Wednesday, December 22, 2010
SIX MEASURES ADVANCE IN THE HOUSE 12/21/10
H.R. 6540, the Defense Level Playing Field Act has been received in the Senate after sailing through the House by a margin of 325 in favor to 23 opposed, on Roll Call vote number 658.
The KC-X Aerial Tanker
H.R. 6540 Requires the Secretary of Defense (DOD), in evaluating offers to award a contract for the KC-X aerial refueling aircraft program, to consider any unfair advantage that an offer or may possess. This bill directs the Secretary to: (1) report to the congressional defense committees on any such advantage; and (2) take into account the findings of such report in awarding a contract.
On a related front, H.R. 5136 §§824 and 848 speaks to the issue of the KC-X tanker. That bill, the National Defense Authorization Act for Fiscal Year 2011, which is dead in the Senate requires the Secretary of DOD to submit an interim report on "any review of a covered subsidy initiated pursuant to subsection (a) of section 886 of the Duncan Hunter National Defense Authorization Act for Fiscal Year 2009 (Public Law 110-417; 122 Stat. 4561) not later than 60 days after the date of the initiation of the review." Section 848 mandates, in subsection (a) the "Requirement to Consider Unfair Competitive Advantage- In awarding a contract for the KC-X aerial refueling aircraft program (or any successor to that program), the Secretary of Defense shall, in evaluating any offers submitted to the Department of Defense in response to a solicitation for offers for such program, consider any unfair competitive advantage that an offer or may possess."

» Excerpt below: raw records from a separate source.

Lemma header_written out w rid :
  (let base := length out in
   let o := out ++ replicate 16 nul ++ w in
   let out' := writeInt32LEAt o base (sint32 (blen o - Z.of_nat base)) in
   let out' := writeInt32LEAt out' (base + 4) rid in
   let out' := writeInt32LEAt out' (base + 8) 0 in
   writeInt32LEAt out' (base + 12) kMongoOpMsg) =
  out ++ put_le32 (wrap32 (blen w + 16)) ++ put_le32 (wrap32 rid) ++ put_le32 (wrap32 0) ++
  put_le32 (wrap32 kMongoOpMsg) ++ w.
Proof.
  cbv zeta. change (replicate 16 nul) with (length_slot ++ length_slot ++ length_slot ++ length_slot).
  rewrite <- !app_assoc.
  assert (H0 : forall c v, writeInt32LEAt (out ++ length_slot ++ c) (length out) v = out ++ put_le32 (wrap32 v) ++ c).
  { intros c v. apply (write_word out [] length_slot); simpl; lia. }
  rewrite H0.
  rewrite (write_word out (put_le32 _) length_slot) by (cbn [length put_le32]; lia || done).
  rewrite (app_assoc (put_le32 _) (put_le32 (wrap32 rid))).
  rewrite (write_word out (put_le32 _ ++ put_le32 _) length_slot) by (cbn [length put_le32 app]; lia || done).
  rewrite (app_assoc (put_le32 _ ++ put_le32 _) (put_le32 _)).
  rewrite (write_word out ((put_le32 _ ++ put_le32 _) ++ put_le32 _) length_slot)
    by (cbn [length put_le32 app]; lia || done).
  rewrite wrap32_sint32, <- !app_assoc. do 4 f_equal.
  rewrite !blen_app. change (blen length_slot) with 4. unfold blen. lia.
Qed.

Lemma op_msg_spec append_body rid fl r :
  writes_whole append_body r -> writes_whole (op_msg append_body rid fl) (op_msg_bytes rid fl <$> r).
Proof.
  intros Hb out. unfold op_msg. cbv zeta.
  unfold appendInt32LE. rewrite !(then_write_some _ _ _ _ (writes_emit _)).
  unfold then_write, or_rollback. rewrite Hb. destruct r as [b|]; cbn [fmap option_fmap option_map].
  - rewrite <- !app_assoc. f_equal.
    etransitivity; [exact (header_written out (put_le32 (wrap32 fl) ++ [nul] ++ b) rid)|].
    unfold op_msg_bytes. rewrite !blen_app, blen_put_le32. change (blen [nul]) with 1.
    do 4 f_equal. lia.
  - by rewrite <- !app_assoc, take_app_length.
Qed.

Lemma appendDocumentWithDatabase_whole d database :
  document_ok d = true ->
  writes_whole (appendDocumentWithDatabase d database) (document_bytes (with_database d database)).
Proof.
  intros Hok out. rewrite (with_database_eq d database out Hok).
  apply (append_exact _ (with_database_ok d database Hok)).
Qed.

(** ** What the decoder reads *)

Lemma readInt32LE_holds data pos u :
  holds data pos (put_le32 u) -> 0 <= u < 2 ^ 32 -> readInt32LE data pos = Value (sint32 u).
Proof.
  intros H Hu. unfold readInt32LE, put_le32 in *.
  apply (holds_app _ _ [_]) in H as [H0 H]. apply (holds_app _ _ [_]) in H as [H1 H].
  apply (holds_app _ _ [_]) in H as [H2 H3]. rewrite !blen_cons, !(@blen_nil byte), !Z.add_0_r in *.
  rewrite (holds_rd _ _ _ H0). cbn [obind].
  replace (pos + 2) with (pos + 1 + 1) by lia. replace (pos + 3) with (pos + 1 + 1 + 1) by lia.
  rewrite (holds_rd _ _ _ H1), (holds_rd _ _ _ H2), (holds_rd _ _ _ H3). cbn [obind].
  by rewrite get_put_le32.
Qed.

Lemma op_msg_bytes_length rid fl b : blen (op_msg_bytes rid fl b) = blen b + 21.
Proof. unfold op_msg_bytes. rewrite !blen_app, !blen_put_le32. change (blen [nul]) with 1. lia. Qed.

Lemma sections_done turns data stop found : decode_sections turns data stop stop found = Value found.
Proof. destruct turns; cbn [decode_sections]; by rewrite (proj2 (Z.leb_le stop stop)) by lia. Qed.

(** The words of an encoded message. *)
Lemma op_msg_holds rid fl b suf :
  let data := op_msg_bytes rid fl b ++ suf in
  holds data 0 (put_le32 (wrap32 (blen b + 21))) /\ holds data 4 (put_le32 (wrap32 rid)) /\
  holds data 8 (put_le32 (wrap32 0)) /\ holds data 12 (put_le32 (wrap32 kMongoOpMsg)) /\
  holds data 16 (put_le32 (wrap32 fl)) /\ holds data 20 [nul] /\ holds data 21 b.
Proof.
  intros data. pose proof (holds_0 (op_msg_bytes rid fl b) suf) as H. unfold op_msg_bytes in H at 2.
  repeat match type of H with holds _ _ (_ ++ _) => apply holds_app in H as [? H] end.
  rewrite !blen_put_le32 in *. by split_and!.
Qed.

Lemma decode_op_msg rid fl d b suf len :
  document_ok d = true -> document_bytes d = Some b -> blen b + 21 < 2 ^ 31 -> blen b + 21 <= len ->
  int32_ok rid = true -> int32_ok fl = true -> checksum_present fl = false ->
  decodeMessage (op_msg_bytes rid fl b ++ suf) len =
  Value (mkMessage (mkHeader (blen b + 21) rid 0 kMongoOpMsg) (lower_document d) fl).
Proof.
  intros Hok Hb H31 Hlen Hrid Hfl Hck. pose proof (blen_nonneg b) as Hnn.
  destruct (length_wrap (blen b + 21) ltac:(lia)) as [Hw Hs].
  destruct (op_msg_holds rid fl b suf) as (H0 & H4 & H8 & H12 & H16 & H20 & H21).
  set (data := op_msg_bytes rid fl b ++ suf) in *. unfold decodeMessage.
  rewrite (proj2 (Z.ltb_ge len 16)) by lia.
  rewrite (readInt32LE_holds _ _ _ H0), (readInt32LE_holds _ _ _ H4), (readInt32LE_holds _ _ _ H8),
    (readInt32LE_holds _ _ _ H12), (readInt32LE_holds _ _ _ H16) by apply wrap32_bound.
  cbn [obind]. rewrite Hw, Hs, !sint32_wrap32 by done.
  rewrite (proj2 (Z.ltb_ge (blen b + 21) 21)), (proj2 (Z.ltb_ge len (blen b + 21))) by lia.
  change (sint32 (wrap32 0)) with 0. cbn [Z.eqb Pos.eqb kMongoOpMsg kMongoOpCompressed negb].
  rewrite Hck. cbn [obind].
  destruct (Z.to_nat (blen b + 21)) as [|turns] eqn:Ht; [lia|]. cbn [decode_sections].
  rewrite (proj2 (Z.leb_gt (blen b + 21) 20)) by lia. rewrite (holds_rd _ _ _ H20). cbn [obind].
  change (b2z nul =? 0) with true. cbv iota zeta. change (20 + 1) with 21. unfold document_section.
  rewrite (nested_document d b _ _ _ Hok Hb ltac:(lia) H21) by lia. cbn [obind fst snd].
  rewrite (Z.add_comm 21), sections_done. done.
Qed.

(** Numbers of 32 bits that are not negative are read back as they are. *)
Lemma extract_op_msg rid fl d b suf consumed :
  document_ok d = true -> document_bytes d = Some b -> blen b + 21 < 2 ^ 31 ->
  int32_ok rid = true -> int32_ok fl = true -> checksum_present fl = false ->
  let data := op_msg_bytes rid fl b ++ suf in
  extractMessage data (blen data) consumed =
  (blen b + 21, Value (mkMessage (mkHeader (blen b + 21) rid 0 kMongoOpMsg) (lower_document d) fl)).
Proof.
  intros Hok Hb H31 Hrid Hfl Hck data. pose proof (blen_nonneg b). pose proof (blen_nonneg suf).
  destruct (length_wrap (blen b + 21) ltac:(lia)) as [Hw Hs].
  destruct (op_msg_holds rid fl b suf) as (Hlen & _). unfold extractMessage.
  assert (blen data = blen b + 21 + blen suf) as -> by (subst data; by rewrite blen_app, op_msg_bytes_length).
  rewrite (proj2 (Z.ltb_ge _ 4)) by lia. subst data.
  rewrite (readInt32LE_holds _ _ _ Hlen) by apply wrap32_bound. rewrite Hw, Hs.
  rewrite (proj2 (Z.ltb_ge _ 16)), (proj2 (Z.ltb_ge _ (blen b + 21))) by lia. f_equal.
  apply decode_op_msg; try done; lia.
Qed.

(** an OP_MSG the encoder appends is extracted again from the front of whatever stream it heads: its
    length consumed, the request id and flags it was given, the command with its database; and while some
    of it is missing, nothing is consumed. *)
Theorem op_msg_extracted rid fl command database msg :
  document_ok command = true -> message_bytes rid fl (with_database command database) = Some msg ->
  blen msg < 2 ^ 31 -> int32_ok rid = true -> int32_ok fl = true -> checksum_present fl = false ->
  (forall out, appendOpMsgWithDatabase rid command database fl out = (out ++ msg, None)) /\
  (forall suf consumed,
     extractMessage (msg ++ suf) (blen (msg ++ suf)) consumed =
     (blen msg, Value (mkMessage (mkHeader (blen msg) rid 0 kMongoOpMsg)
                                 (lower_document (with_database command database)) fl))) /\
  (forall p q consumed, msg = p ++ q -> q <> [] ->
     extractMessage p (blen p) consumed = (consumed, Unexpected (if blen p <? 4 then HeaderIncomplete else MessageIncomplete))).
Proof.
  intros Hok Hm H31 Hrid Hfl Hck. pose proof (with_database_ok _ database Hok) as Hok'.
  unfold message_bytes in Hm. destruct (document_bytes (with_database command database)) as [b|] eqn:Hb; [|done].
  apply (inj Some) in Hm. subst msg. rewrite op_msg_bytes_length in *. pose proof (blen_nonneg b).
  split_and!.
  - intros out. unfold appendOpMsgWithDatabase.
    rewrite (op_msg_spec _ rid fl _ (appendDocumentWithDatabase_whole command database Hok) out). by rewrite Hb.
  - intros suf consumed. by apply extract_op_msg.
  - intros p q consumed Hpq Hq. unfold extractMessage. apply blen_pos in Hq.
    assert (blen p + blen q = blen b + 21) as Hl by (rewrite <- (op_msg_bytes_length rid fl), Hpq; by rewrite blen_app).
    destruct (Z.ltb_spec (blen p) 4); [done|].
    assert (holds p 0 (put_le32 (wrap32 (blen b + 21)))) as Hhd.
    { exists [], (drop 4 p). split; [|done]. unfold op_msg_bytes in Hpq.
      apply (f_equal (take 4)) in Hpq. rewrite (take_app_le p) in Hpq by (unfold blen in *; lia).
      cbn [app]. rewrite <- (take_drop 4 p) at 1. rewrite <- Hpq. reflexivity. }
    rewrite (readInt32LE_holds _ _ _ Hhd) by apply wrap32_bound.
    destruct (length_wrap (blen b + 21) ltac:(lia)) as [Hw Hs]. rewrite Hw, Hs.
    by rewrite (proj2 (Z.ltb_ge _ 16)), (proj2 (Z.ltb_lt (blen p) _)) by lia.
Qed.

H.R. 6523, the Ike Skelton National Defense Authorization Act for Fiscal Year 2011, is the pared down version of the military spending bill for the next fiscal year. H.R. 6523 does not contain the language regarding the KC-X aerial tanker found in H.R. 6540 or H.R. 5136. H.R. 6523 is treading water waiting for Senate action in this Lame Duck session of the 111th Congress.
The KC-X program should see the production of 175 aircraft over a span of two decades costing in the neighborhood of $35 billion, and probably more. The current fleet of tankers is subject to uncertainty due to age and the potential for fatigue. Currently employed in the fleet are KC-135 tankers which were delivered in 1965 and KC-10 tankers delivered between 1979 and 1987.
The America COMPETES Reauthorization Act of 2010, H.R. 5116 passed the House on Roll Call vote number 659 by a margin of 228 in favor to 130 opposed. This was on the vote to resolve differences with the Senate. This bill originally passed in the House on May 28th. The Senate passed the measure with an amendment on December 17th by Unanimous Consent.
H.R. 5116 makes an investment in innovation through research and development, to improve the competitiveness of the United States. H.R. 5116 authorizes appropriations for several agencies to support scientific research, industrial innovation, and certain educational activities. The legislation allows for the collection of fees to offset the administrative costs of a loan guarantee program directed toward small and medium sized businesses. The CBO estimates that there is no net budgetary impact in a single year by this bill.
H.R. 2142, the Government Efficiency, Effectiveness, and Performance Improvement Act of 2010 passed the House on Roll Call vote number 660 by a margin of 216 to 139. H.R. 2142 expresses the sense of Congress that each executive agency should consult with the committees with jurisdiction over the agency and other interested Members of Congress each fiscal year regarding the agency's performance plan and priorities. The bill mandates that each federal agency head identify near- and long-term high-priority goals for the purpose of improving agency performance and submit quarterly reports relating to those goals.
H.R. 2142 establishes a Performance Improvement Council in the executive branch to make recommendations concerning, and to monitor, performance management. Includes among the Council's duties to: (1) develop a website for federal agency performance information; (2) link program performance information to program spending information on the website www.USASpending.gov; and (3) report to Congress on the feasibility of creating a single web-based platform for all government spending information and all program performance information.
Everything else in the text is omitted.